++++ Source records ++++
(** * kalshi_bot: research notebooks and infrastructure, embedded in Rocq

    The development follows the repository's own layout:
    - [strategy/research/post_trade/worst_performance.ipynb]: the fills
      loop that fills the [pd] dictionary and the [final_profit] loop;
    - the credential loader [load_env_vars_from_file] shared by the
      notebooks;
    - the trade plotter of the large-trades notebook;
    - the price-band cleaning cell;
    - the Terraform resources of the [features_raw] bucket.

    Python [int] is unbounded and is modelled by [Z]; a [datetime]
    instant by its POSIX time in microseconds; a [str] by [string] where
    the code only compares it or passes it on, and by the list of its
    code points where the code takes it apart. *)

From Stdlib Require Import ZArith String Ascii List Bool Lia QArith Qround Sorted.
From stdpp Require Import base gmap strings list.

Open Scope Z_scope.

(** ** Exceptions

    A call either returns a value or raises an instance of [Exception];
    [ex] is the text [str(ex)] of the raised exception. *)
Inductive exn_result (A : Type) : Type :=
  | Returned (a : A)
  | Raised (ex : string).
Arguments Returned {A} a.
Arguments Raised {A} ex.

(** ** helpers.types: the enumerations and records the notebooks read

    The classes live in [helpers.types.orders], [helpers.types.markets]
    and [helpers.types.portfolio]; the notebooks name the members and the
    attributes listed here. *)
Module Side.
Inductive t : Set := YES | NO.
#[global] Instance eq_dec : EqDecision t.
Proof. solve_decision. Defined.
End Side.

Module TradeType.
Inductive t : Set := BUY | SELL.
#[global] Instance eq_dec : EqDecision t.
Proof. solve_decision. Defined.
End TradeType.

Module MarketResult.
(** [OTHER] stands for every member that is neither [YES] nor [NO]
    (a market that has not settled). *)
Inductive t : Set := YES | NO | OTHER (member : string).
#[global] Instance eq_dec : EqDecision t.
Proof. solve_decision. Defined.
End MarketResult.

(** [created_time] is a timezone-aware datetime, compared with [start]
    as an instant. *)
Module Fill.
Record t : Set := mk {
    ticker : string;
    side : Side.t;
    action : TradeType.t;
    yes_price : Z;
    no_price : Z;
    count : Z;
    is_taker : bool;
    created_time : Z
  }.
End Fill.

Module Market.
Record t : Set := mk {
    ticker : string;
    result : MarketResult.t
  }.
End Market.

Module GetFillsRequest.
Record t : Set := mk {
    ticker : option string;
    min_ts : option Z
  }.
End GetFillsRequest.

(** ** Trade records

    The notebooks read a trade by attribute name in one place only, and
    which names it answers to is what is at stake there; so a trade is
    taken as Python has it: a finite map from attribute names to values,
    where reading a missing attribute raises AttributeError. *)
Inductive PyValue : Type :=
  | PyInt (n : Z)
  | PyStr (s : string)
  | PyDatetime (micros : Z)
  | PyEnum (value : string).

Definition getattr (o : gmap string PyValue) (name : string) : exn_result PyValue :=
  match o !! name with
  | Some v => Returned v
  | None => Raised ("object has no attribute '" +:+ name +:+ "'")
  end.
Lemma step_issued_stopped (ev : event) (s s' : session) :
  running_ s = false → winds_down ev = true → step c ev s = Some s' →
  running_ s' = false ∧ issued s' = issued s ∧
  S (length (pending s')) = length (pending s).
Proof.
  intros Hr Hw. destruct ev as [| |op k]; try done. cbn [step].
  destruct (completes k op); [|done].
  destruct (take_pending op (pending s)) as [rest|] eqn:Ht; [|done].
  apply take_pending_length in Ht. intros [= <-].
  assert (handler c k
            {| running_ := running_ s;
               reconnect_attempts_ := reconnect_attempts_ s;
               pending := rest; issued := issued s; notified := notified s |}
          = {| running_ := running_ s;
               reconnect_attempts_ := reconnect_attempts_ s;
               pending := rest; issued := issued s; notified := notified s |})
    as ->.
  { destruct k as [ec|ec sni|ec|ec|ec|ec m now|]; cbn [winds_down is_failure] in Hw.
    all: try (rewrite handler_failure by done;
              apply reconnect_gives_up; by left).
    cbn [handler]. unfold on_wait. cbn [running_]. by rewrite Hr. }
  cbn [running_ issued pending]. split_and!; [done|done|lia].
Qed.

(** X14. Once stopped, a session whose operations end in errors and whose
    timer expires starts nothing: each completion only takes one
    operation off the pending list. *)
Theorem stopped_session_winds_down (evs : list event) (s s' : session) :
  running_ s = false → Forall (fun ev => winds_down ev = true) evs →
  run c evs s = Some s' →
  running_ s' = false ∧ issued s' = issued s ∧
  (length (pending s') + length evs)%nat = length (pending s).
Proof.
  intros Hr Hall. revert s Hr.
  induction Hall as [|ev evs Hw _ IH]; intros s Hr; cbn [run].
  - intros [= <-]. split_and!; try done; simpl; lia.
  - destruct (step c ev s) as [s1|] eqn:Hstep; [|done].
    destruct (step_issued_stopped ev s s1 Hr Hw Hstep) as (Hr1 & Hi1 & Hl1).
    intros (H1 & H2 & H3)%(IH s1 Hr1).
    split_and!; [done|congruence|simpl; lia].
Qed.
++++
_Your task_
Repeat the entries exactly, leaving nothing out.

_Reply_
(** * kalshi_bot: research notebooks and infrastructure, embedded in Rocq

    The development follows the repository's own layout:
    - [strategy/research/post_trade/worst_performance.ipynb]: the fills
      loop that fills the [pd] dictionary and the [final_profit] loop;
    - the credential loader [load_env_vars_from_file] shared by the
      notebooks;
    - the trade plotter of the large-trades notebook;
    - the price-band cleaning cell;
    - the Terraform resources of the [features_raw] bucket.

    Python [int] is unbounded and is modelled by [Z]; a [datetime]
    instant by its POSIX time in microseconds; a [str] by [string] where
    the code only compares it or passes it on, and by the list of its
    code points where the code takes it apart. *)

From Stdlib Require Import ZArith String Ascii List Bool Lia QArith Qround Sorted.
From stdpp Require Import base gmap strings list.

Open Scope Z_scope.

(** ** Exceptions

    A call either returns a value or raises an instance of [Exception];
    [ex] is the text [str(ex)] of the raised exception. *)
Inductive exn_result (A : Type) : Type :=
  | Returned (a : A)
  | Raised (ex : string).
Arguments Returned {A} a.
Arguments Raised {A} ex.

(** ** helpers.types: the enumerations and records the notebooks read

    The classes live in [helpers.types.orders], [helpers.types.markets]
    and [helpers.types.portfolio]; the notebooks name the members and the
    attributes listed here. *)
Module Side.
Inductive t : Set := YES | NO.
#[global] Instance eq_dec : EqDecision t.
Proof. solve_decision. Defined.
End Side.

Module TradeType.
Inductive t : Set := BUY | SELL.
#[global] Instance eq_dec : EqDecision t.
Proof. solve_decision. Defined.
End TradeType.

Module MarketResult.
(** [OTHER] stands for every member that is neither [YES] nor [NO]
    (a market that has not settled). *)
Inductive t : Set := YES | NO | OTHER (member : string).
#[global] Instance eq_dec : EqDecision t.
Proof. solve_decision. Defined.
End MarketResult.

(** [created_time] is a timezone-aware datetime, compared with [start]
    as an instant. *)
Module Fill.
Record t : Set := mk {
    ticker : string;
    side : Side.t;
    action : TradeType.t;
    yes_price : Z;
    no_price : Z;
    count : Z;
    is_taker : bool;
    created_time : Z
  }.
End Fill.

Module Market.
Record t : Set := mk {
    ticker : string;
    result : MarketResult.t
  }.
End Market.

Module GetFillsRequest.
Record t : Set := mk {
    ticker : option string;
    min_ts : option Z
  }.
End GetFillsRequest.

(** ** Trade records

    The notebooks read a trade by attribute name in one place only, and
    which names it answers to is what is at stake there; so a trade is
    taken as Python has it: a finite map from attribute names to values,
    where reading a missing attribute raises AttributeError. *)
Inductive PyValue : Type :=
  | PyInt (n : Z)
  | PyStr (s : string)
  | PyDatetime (micros : Z)
  | PyEnum (value : string).

Definition getattr (o : gmap string PyValue) (name : string) : exn_result PyValue :=
  match o !! name with
  | Some v => Returned v
  | None => Raised ("object has no attribute '" +:+ name +:+ "'")
  end.
Lemma step_issued_stopped (ev : event) (s s' : session) :
  running_ s = false → winds_down ev = true → step c ev s = Some s' →
  running_ s' = false ∧ issued s' = issued s ∧
  S (length (pending s')) = length (pending s).
Proof.
  intros Hr Hw. destruct ev as [| |op k]; try done. cbn [step].
  destruct (completes k op); [|done].
  destruct (take_pending op (pending s)) as [rest|] eqn:Ht; [|done].
  apply take_pending_length in Ht. intros [= <-].
  assert (handler c k
            {| running_ := running_ s;
               reconnect_attempts_ := reconnect_attempts_ s;
               pending := rest; issued := issued s; notified := notified s |}
          = {| running_ := running_ s;
               reconnect_attempts_ := reconnect_attempts_ s;
               pending := rest; issued := issued s; notified := notified s |})
    as ->.
  { destruct k as [ec|ec sni|ec|ec|ec|ec m now|]; cbn [winds_down is_failure] in Hw.
    all: try (rewrite handler_failure by done;
              apply reconnect_gives_up; by left).
    cbn [handler]. unfold on_wait. cbn [running_]. by rewrite Hr. }
  cbn [running_ issued pending]. split_and!; [done|done|lia].
Qed.

(** X14. Once stopped, a session whose operations end in errors and whose
    timer expires starts nothing: each completion only takes one
    operation off the pending list. *)
Theorem stopped_session_winds_down (evs : list event) (s s' : session) :
  running_ s = false → Forall (fun ev => winds_down ev = true) evs →
  run c evs s = Some s' →
  running_ s' = false ∧ issued s' = issued s ∧
  (length (pending s') + length evs)%nat = length (pending s).
Proof.
  intros Hr Hall. revert s Hr.
  induction Hall as [|ev evs Hw _ IH]; intros s Hr; cbn [run].
  - intros [= <-]. split_and!; try done; simpl; lia.
  - destruct (step c ev s) as [s1|] eqn:Hstep; [|done].
    destruct (step_issued_stopped ev s s1 Hr Hw Hstep) as (Hr1 & Hi1 & Hl1).
    intros (H1 & H2 & H3)%(IH s1 Hr1).
    split_and!; [done|congruence|simpl; lia].
Qed.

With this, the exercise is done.